My husband and I couldn't see exactly what happened from our window, but he saw a lady across the street, still in her bathrobe, run this way, followed by her husband driving a pickup truck. Another vehicle later pulled into the neighbor's garage. A firetruck and ambulance arrived soon after, and from another window he saw our neighbor sitting in her garage with a blanket around her. The EMTs removed her shoe, splinted her ankle, loaded her into the ambulance and left.
It's 14 degrees F. as I write this--warmer than Tuesday but still plenty nippy. Thank goodness there were people who DID see what happened and responded quickly to help someone they likely didn't know, given that the lady in question is somewhat reclusive.

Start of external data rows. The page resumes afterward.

Lemma maybe_clock (b : bool) s :
  let r := (if b then on_gate (clock env) else st_ret 0) s in
  same_cluster (qs_gate s) (qs_gate r.2) ∧ qs_items r.2 = qs_items s ∧ qs_world r.2 = qs_world s.
Proof. by destruct b. Qed.
Lemma approve_m_spec a id user s changed m s1 :
  approve_m env a id user s = (inl (changed, m), s1) →
  changed = true ∧ approval_taken a id user m (qs_items s) (qs_items s1)
  ∧ (filed (qs_items s) → filed (qs_items s1)).
Proof.
  unfold approve_m, get_items, run_step, set_items, st_bind.
  set (b := _ && _). destruct (maybe_clock b s) as (_ & Hi & _).
  destruct ((if b then on_gate (clock env) else st_ret 0) s) as [now s0]. cbn in Hi |- *. rewrite Hi.
  destruct (approve_step_cases (ap_approvers a) (qs_items s) id user now)
    as [[e Hr]|[[e Hr]|(p & Hp & Pp & Ht & Hu & Hb & Hr)]]; rewrite Hr; cbn; [done..|].
  intros [= <- <- <-]. cbn. split_and!; [done| |].
  - exists p, now. by rewrite lookup_insert_eq.
  - intros Hf i x [[<- <-]|[_ Hx]]%lookup_insert_Some.
    + destruct (Hf _ _ Hp) as [? ?]. split; [done|]. by apply set_state_rebuilt.
    + rewrite lookup_expire in Hx. destruct (qs_items s !! i) as [y|] eqn:Ey; [|done].
      simpl in Hx. simplify_eq. destruct (Hf _ _ Ey). unfold expire_one.
      case_match; [|done]. split; [done|]. by apply set_state_rebuilt.
Qed.

Lemma approve_m_local a id user : local_step (approve_m (W := W) (C := C) env a id user).
Proof.
  intros s. unfold approve_m, get_items, run_step, set_items, st_bind.
  set (b := _ && _). destruct (maybe_clock b s) as (Hc & _ & Hw).
  destruct ((if b then on_gate (clock env) else st_ret 0) s) as [now s0]. by cbn in *.
Qed.
Lemma result_local id r : local_step (run_step (W := W) (result_step (C := C) id r)).
Proof. intros s. unfold run_step, get_items, set_items, st_bind. cbn. done. Qed.

Lemma updateQueue_moves {A} a (stp : st Q ((bool * A) + approval_error)) s :
  local_step stp → moves s (updateQueue others fix_error_text retries a stp s).2.
Proof.
  intros Hstp. unfold updateQueue. destruct (ap_store a) as [ns|].
  - apply (RetryOnConflict_spec retries ns stp s Hstp).
  - unfold st_bind. destruct (Hstp s) as [H1 H2]. destruct (stp s) as [r s1]. cbn in *.
    split; [done|]. by rewrite H2.
Qed.

(** When the gate runs, in state [s2], the approval has been recorded: in
    the store when there is one. *)
Definition approval_recorded (a : Approvals) (id user : string) (m : mutation C) s s2 : Prop :=
  match ap_store a with
  | None => approval_taken a id user m (qs_items s) (qs_items s2)
  | Some ns => ∃ w0 q0 q1,
      later (qs_world s) w0 ∧ stored_items ns w0 = Some q0
      ∧ later w0 (qs_world s2) ∧ stored_items ns (qs_world s2) = Some q1
      ∧ approval_taken a id user m q0 q1
  end.

Lemma approve_recorded a id user s m s2 :
  updateQueue others fix_error_text retries a (approve_m env a id user) s = (inl m, s2) →
  approval_recorded a id user m s s2.
Proof.
  unfold approval_recorded. destruct (ap_store a) as [ns|] eqn:Ha.
  - intros Hu. pose proof (RetryOnConflict_spec retries ns (approve_m env a id user) s
      (approve_m_local a id user)) as [_ Hok].
    unfold updateQueue in Hu. rewrite Ha in Hu. rewrite Hu in Hok.
    destruct (Hok _ eq_refl) as (s0 & ch & s1 & w0 & _ & Hstp & Hl & Hst & _ & Hi & Hl1 & Hst1).
    destruct (approve_m_spec _ _ _ _ _ _ _ Hstp) as (-> & Ht & Hf). destruct Hst1 as [_ Hst1]. cbn [snd] in *.
    exists w0, (qs_items s0), (qs_items s1). split_and!; try done. rewrite Hst1. f_equal.
    apply items_of_recordsLocked; intros i p Hp;
      by apply (Hf (stored_items_filed _ _ _ Hst) _ _ Hp).
  - unfold updateQueue. rewrite Ha. unfold st_bind.
    destruct (approve_m env a id user s) as [[[ch x]|e] s1] eqn:E; cbn; [|done].
    intros [= <- <-]. by destruct (approve_m_spec _ _ _ _ _ _ _ E) as (_ & Ht & _).
Qed.

Definition approve_contract (a : Approvals) (id user : string) s
  (r : (string + approval_error) * Q) : Prop :=
  match r.1 with
  | inr _ => same_cluster (qs_gate s) (qs_gate r.2)
  | inl msg => ∃ m s2,
      same_cluster (qs_gate s) (qs_gate s2)
      ∧ approval_recorded a id user m s s2
      ∧ later (qs_world s2) (qs_world r.2)
      ∧ msg = (applyMutation env (approved_by user m) (qs_gate s2)).1.2
      ∧ same_cluster (applyMutation env (approved_by user m) (qs_gate s2)).2 (qs_gate r.2)
  end.

Lemma ApproveFix_contract a id user s :
  approve_contract a id user s
    (ApproveFix env others fix_error_text retries (Some a) id user s).
Proof.
  unfold ApproveFix. destruct (Enabled (Some a)); cbn [negb]; [|done].
  unfold st_bind at 1.
  pose proof (updateQueue_moves a _ s (approve_m_local a id user)) as Hm.
  destruct (updateQueue _ _ _ a (approve_m env a id user) s) as [[m|e] s2] eqn:Hu; cbn [snd] in Hm.
  - pose proof (approve_recorded _ _ _ _ _ _ Hu) as Hrec.
    apply (bind_spec (λ r, r.1 = (applyMutation env (approved_by user m) (qs_gate s2)).1
      ∧ qs_gate r.2 = (applyMutation env (approved_by user m) (qs_gate s2)).2
      ∧ qs_world r.2 = qs_world s2)).
    { unfold on_gate. by destruct (applyMutation _ _ _). }
    cbn [fst snd]. intros out s3 (-> & Hg & Hw). rewrite bind_tt. exists m, s2.
    unfold recordResult. rewrite bind_tt. cbn [fst snd].
    pose proof (updateQueue_moves a _ s3 (result_local id
      (outcomeNames (applyMutation env (approved_by user m) (qs_gate s2)).1.1))) as [Hc Hl].
    rewrite Hg in Hc. rewrite Hw in Hl. split_and!; try done. apply Hm.
  - destruct Hm as [Hm _]. unfold get_items, st_bind at 1.
    assert (∀ k : st Q unit, keeps (λ s s', same_cluster (qs_gate s) (qs_gate s')) k →
      approve_contract a id user s ((k ;;; return! inr e) s2)) as Hk.
    { intros k Hk. rewrite bind_tt. unfold approve_contract. cbn. etrans; [exact Hm|apply Hk]. }
    assert (∀ k : st Q unit, k = st_ret tt →
      approve_contract a id user s ((k ;;; return! inr e) s2)) as Hnone by (intros k ->; by apply Hk).
    destruct e, (qs_items s2 !! id); try (by apply Hnone).
    apply Hk. intros s'. unfold on_gate.
    pose proof (audit_cluster env (pa_m p) "blocked"
      ("approval refused: " +:+ user +:+ " is not an approver") (qs_gate s')).
    by destruct (audit _ _ _ _ _).
Qed.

When something similar happened to me, I had youth on my side. I was 27, an unmarried teacher living in an apartment complex in New Castle, Ind., my parents 55 miles away on the south side of Indianapolis. I was adviser for the high school newspaper, and I was off to work early that day. The school newspapers had come from the printer on a bus the evening before and were in the trunk of my car. My student staff was to meet me at the school so we could count out papers for distribution through homerooms.
I don't remember snow on the ground, but it was January and it was cold--just like now. My car was parked outside, so I started it first to let it warm up, then went to the trunk either to get something out or put something in. My foot slipped on some black ice and I slid under the car, the exhaust pipe spewing carbon monoxide inches from my face. I mustered all my courage and crawled out from under the car, around its side, and up onto a grassy area.
I was thinking, but not all that clearly, and crawled to the side where I was least likely to be seen by other tenants. But someone did finally find me (thanks to my cries for help), knocked on the door of another neighbor, who called the ambulance and my parents. The two men tried to help me up and out of the cold while we waited, but the pain and nausea were too much; I knew I'd broken something.
The break required surgery, and I was off work for about two weeks, staying with my parents. When I finally went back to work, I couldn't have made it without the kindness of one of my students--a young woman on the school newspaper staff who delivered regular newspapers in my apartment complex. I can't remember now whether she delivered papers mornings or evenings or both, but for two months she worked around her part-time job so she could help me. She came to my apartment each weekday morning, helped me into my car, drove it to school and parked it, then helped me into the school. At the end of each day, she helped me back home.
If I remember correctly, one day when it snowed and the maintenance guy refused to shovel the walks and steps so I could get safely from my apartment to my car on crutches, she even took care of that. He was "kind" enough to lend her the shovel.
I always found it puzzling that none of my coworkers asked if I needed anything or if they could help. Afterward, one told me they assumed my parents were taking care of me. On the weekends, yes. My parents drove out every Friday evening and took me back to Indianapolis, then every Sunday evening they drove me back to New Castle. Both my parents still had jobs, and during the week they worked too.
It was my student, Sarah, who kept me going in-between, and I don't know what I would have done without her. I don't remember how she came to offer her services, I only know that I never had to ask. She was magically there for me.
I taught in New Castle for three years. When I left the town I left teaching for a job that paid more. Many people assume a teacher gets burned out because the students are tough to deal with, but that wasn't the case for me. The students were the best part. Many of them helped me during this time. I am still in touch with some, including Sarah, thanks to the wonders of social media.
Sarah is having a tough time right now. She deserves better than she's getting. I would like to be with her today because she needs some moral support, but I can't drive yet because of my surgery and rehab. So here's hoping she reads this early in her difficult day and it gives her the confidence she needs to speak up for herself and those she loves most. I hope that reading her own story will show her "belief's wide skirt and the stitch that unravels fear's caul."
She was my light when the world put me in a dark place, and I want to do the same for her. The kindness Sarah extended me 30 years ago--practically to the day--I will never, ever, EVER forget. All I can say to her today is...
...because that's The Real You, Sarah. Knock 'em dead.